Action item>
Of the records that follow, copy only the lines from the line containing "Notation obarray := (obarray" to the line containing "Notation c := (obarray m + (i + 1)).", both included, exactly as written.

Information shown>
:::
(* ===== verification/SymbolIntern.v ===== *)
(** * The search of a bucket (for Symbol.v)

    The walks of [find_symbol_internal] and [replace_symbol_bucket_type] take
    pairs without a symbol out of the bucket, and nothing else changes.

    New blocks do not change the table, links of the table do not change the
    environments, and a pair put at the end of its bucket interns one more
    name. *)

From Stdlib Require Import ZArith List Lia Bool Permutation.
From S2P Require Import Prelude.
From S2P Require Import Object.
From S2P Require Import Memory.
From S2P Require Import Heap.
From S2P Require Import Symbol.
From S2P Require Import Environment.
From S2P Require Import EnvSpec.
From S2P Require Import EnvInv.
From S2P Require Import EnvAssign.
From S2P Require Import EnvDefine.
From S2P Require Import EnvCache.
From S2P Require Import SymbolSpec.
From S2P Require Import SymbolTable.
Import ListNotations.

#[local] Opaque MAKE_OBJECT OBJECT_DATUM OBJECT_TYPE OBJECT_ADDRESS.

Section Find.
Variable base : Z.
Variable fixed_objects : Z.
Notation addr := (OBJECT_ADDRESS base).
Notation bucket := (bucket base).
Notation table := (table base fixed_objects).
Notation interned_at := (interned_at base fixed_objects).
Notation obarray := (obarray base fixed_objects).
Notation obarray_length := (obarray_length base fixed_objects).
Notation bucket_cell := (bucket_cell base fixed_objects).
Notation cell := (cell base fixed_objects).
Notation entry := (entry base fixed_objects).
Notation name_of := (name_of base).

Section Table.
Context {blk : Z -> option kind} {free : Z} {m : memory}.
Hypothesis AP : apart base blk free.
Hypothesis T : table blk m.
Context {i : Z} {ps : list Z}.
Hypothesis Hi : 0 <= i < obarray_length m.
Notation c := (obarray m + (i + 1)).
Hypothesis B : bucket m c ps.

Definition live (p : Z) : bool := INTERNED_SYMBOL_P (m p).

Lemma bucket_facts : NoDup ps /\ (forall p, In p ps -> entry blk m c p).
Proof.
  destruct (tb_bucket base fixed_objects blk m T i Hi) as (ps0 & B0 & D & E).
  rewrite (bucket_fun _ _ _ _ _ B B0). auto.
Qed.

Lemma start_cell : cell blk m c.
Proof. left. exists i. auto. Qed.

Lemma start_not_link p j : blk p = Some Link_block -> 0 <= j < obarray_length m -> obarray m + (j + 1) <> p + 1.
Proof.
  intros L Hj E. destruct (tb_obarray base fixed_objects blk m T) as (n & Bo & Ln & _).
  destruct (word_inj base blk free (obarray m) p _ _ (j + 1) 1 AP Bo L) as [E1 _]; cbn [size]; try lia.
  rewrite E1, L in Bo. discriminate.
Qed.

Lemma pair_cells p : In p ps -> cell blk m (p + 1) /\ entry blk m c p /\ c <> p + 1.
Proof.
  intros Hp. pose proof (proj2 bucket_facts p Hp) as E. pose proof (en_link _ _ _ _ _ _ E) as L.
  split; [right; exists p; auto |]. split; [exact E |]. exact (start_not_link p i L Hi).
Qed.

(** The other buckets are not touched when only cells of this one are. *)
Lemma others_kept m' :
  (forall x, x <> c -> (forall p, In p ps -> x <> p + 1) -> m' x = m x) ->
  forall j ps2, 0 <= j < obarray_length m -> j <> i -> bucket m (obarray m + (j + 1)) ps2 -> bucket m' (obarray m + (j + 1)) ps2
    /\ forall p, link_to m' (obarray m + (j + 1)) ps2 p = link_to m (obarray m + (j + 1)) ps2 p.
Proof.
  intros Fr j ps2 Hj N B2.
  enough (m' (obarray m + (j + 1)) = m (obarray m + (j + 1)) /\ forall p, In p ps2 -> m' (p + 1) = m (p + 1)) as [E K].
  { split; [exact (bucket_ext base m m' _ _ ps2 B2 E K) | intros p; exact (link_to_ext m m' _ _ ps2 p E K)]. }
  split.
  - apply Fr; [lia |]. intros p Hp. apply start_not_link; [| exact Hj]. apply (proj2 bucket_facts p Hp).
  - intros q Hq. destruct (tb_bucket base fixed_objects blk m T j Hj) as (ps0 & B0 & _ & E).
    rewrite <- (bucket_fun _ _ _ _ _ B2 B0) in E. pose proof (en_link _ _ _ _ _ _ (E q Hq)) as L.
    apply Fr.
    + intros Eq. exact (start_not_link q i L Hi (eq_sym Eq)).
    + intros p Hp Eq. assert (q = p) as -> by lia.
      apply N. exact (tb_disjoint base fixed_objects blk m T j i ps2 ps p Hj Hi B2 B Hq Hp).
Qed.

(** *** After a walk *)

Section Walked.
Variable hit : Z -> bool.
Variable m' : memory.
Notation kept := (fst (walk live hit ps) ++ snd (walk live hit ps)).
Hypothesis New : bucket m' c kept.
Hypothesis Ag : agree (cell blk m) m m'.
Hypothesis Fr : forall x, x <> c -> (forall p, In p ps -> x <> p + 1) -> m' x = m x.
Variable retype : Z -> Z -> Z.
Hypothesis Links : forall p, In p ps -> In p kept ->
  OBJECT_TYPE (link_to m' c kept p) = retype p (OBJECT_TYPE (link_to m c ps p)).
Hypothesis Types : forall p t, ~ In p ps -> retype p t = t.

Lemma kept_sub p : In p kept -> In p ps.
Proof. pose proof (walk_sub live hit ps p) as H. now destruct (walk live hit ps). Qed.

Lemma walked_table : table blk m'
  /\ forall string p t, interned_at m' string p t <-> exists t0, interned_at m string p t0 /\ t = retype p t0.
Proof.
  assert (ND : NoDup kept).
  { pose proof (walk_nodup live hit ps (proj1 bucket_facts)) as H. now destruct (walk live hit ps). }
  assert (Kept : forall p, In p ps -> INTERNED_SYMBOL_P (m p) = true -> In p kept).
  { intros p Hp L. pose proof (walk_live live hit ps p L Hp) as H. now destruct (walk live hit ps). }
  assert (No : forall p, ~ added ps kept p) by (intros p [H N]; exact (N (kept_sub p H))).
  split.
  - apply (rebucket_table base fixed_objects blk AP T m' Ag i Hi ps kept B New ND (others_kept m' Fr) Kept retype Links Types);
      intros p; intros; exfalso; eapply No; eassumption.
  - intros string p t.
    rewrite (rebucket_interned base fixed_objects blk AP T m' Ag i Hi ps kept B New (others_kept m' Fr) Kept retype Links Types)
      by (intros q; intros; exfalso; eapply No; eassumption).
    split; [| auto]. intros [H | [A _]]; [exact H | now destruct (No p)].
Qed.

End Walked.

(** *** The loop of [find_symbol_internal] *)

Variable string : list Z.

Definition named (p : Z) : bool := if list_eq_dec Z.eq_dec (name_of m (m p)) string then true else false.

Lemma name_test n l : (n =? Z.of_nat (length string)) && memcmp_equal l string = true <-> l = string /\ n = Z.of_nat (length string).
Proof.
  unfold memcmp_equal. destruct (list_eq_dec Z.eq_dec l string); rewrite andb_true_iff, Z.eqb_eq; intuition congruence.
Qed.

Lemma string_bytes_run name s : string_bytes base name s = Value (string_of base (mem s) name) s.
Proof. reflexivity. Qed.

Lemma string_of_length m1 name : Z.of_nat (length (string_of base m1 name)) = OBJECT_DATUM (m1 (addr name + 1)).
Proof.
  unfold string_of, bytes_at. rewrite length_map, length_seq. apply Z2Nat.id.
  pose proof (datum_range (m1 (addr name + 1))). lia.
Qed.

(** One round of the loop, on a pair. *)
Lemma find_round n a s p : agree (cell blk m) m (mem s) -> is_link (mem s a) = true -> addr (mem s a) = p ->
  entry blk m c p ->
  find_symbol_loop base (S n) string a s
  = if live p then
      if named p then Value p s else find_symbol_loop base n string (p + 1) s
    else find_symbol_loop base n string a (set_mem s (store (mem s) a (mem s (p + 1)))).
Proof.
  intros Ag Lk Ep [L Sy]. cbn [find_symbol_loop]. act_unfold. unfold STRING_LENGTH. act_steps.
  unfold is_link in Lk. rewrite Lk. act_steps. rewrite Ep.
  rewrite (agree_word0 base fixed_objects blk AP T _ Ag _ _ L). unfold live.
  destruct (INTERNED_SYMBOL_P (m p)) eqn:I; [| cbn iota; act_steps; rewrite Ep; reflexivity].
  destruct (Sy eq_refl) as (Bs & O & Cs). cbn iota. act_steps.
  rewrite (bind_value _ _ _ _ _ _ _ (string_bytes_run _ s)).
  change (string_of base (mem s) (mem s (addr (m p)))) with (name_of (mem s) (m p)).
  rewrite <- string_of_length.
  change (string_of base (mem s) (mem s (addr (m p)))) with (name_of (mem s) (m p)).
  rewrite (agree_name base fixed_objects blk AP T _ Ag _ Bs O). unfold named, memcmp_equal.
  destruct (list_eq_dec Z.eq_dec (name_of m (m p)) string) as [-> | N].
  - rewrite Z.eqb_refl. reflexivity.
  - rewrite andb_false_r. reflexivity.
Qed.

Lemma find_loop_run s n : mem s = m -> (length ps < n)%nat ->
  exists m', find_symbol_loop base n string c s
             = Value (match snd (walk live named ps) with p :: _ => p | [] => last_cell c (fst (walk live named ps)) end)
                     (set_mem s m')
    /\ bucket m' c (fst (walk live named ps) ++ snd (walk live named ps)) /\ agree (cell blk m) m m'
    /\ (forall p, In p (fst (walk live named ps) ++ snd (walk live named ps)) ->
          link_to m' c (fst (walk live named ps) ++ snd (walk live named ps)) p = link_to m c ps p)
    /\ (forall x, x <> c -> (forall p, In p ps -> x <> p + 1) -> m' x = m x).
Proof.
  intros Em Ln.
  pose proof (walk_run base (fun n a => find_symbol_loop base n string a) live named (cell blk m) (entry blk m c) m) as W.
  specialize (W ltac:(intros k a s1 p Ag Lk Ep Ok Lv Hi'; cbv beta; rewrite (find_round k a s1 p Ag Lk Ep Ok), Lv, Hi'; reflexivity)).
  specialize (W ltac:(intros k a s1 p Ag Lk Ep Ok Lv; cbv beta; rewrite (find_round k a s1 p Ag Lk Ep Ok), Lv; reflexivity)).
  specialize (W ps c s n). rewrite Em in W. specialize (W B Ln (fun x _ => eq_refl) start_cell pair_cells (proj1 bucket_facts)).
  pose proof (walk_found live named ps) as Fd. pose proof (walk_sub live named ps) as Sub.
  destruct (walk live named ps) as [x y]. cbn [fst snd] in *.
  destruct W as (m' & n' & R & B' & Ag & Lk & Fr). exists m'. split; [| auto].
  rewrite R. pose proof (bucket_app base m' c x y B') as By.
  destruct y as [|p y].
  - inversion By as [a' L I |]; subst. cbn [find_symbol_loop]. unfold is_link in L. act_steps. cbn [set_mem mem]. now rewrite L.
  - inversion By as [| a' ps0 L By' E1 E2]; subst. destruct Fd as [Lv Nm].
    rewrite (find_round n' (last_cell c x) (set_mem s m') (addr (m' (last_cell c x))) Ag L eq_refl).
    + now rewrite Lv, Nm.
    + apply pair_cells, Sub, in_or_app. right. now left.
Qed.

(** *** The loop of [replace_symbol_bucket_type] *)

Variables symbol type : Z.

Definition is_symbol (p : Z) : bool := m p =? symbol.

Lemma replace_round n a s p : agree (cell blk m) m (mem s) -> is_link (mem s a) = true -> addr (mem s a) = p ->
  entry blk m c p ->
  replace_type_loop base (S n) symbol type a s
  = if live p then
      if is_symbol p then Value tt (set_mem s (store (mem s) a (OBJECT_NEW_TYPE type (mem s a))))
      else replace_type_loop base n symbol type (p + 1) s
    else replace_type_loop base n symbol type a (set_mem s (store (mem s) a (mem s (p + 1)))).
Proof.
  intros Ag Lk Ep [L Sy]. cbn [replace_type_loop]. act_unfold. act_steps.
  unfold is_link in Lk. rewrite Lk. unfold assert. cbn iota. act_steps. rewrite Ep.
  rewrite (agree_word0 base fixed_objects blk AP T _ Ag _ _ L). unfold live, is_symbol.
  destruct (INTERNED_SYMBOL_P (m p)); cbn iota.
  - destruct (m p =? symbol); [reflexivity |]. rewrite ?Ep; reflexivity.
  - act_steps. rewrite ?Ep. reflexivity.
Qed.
:::
Exercise response>
Notation obarray := (obarray base fixed_objects).
Notation obarray_length := (obarray_length base fixed_objects).
Notation bucket_cell := (bucket_cell base fixed_objects).
Notation cell := (cell base fixed_objects).
Notation entry := (entry base fixed_objects).
Notation name_of := (name_of base).

Section Table.
Context {blk : Z -> option kind} {free : Z} {m : memory}.
Hypothesis AP : apart base blk free.
Hypothesis T : table blk m.
Context {i : Z} {ps : list Z}.
Hypothesis Hi : 0 <= i < obarray_length m.
Notation c := (obarray m + (i + 1)).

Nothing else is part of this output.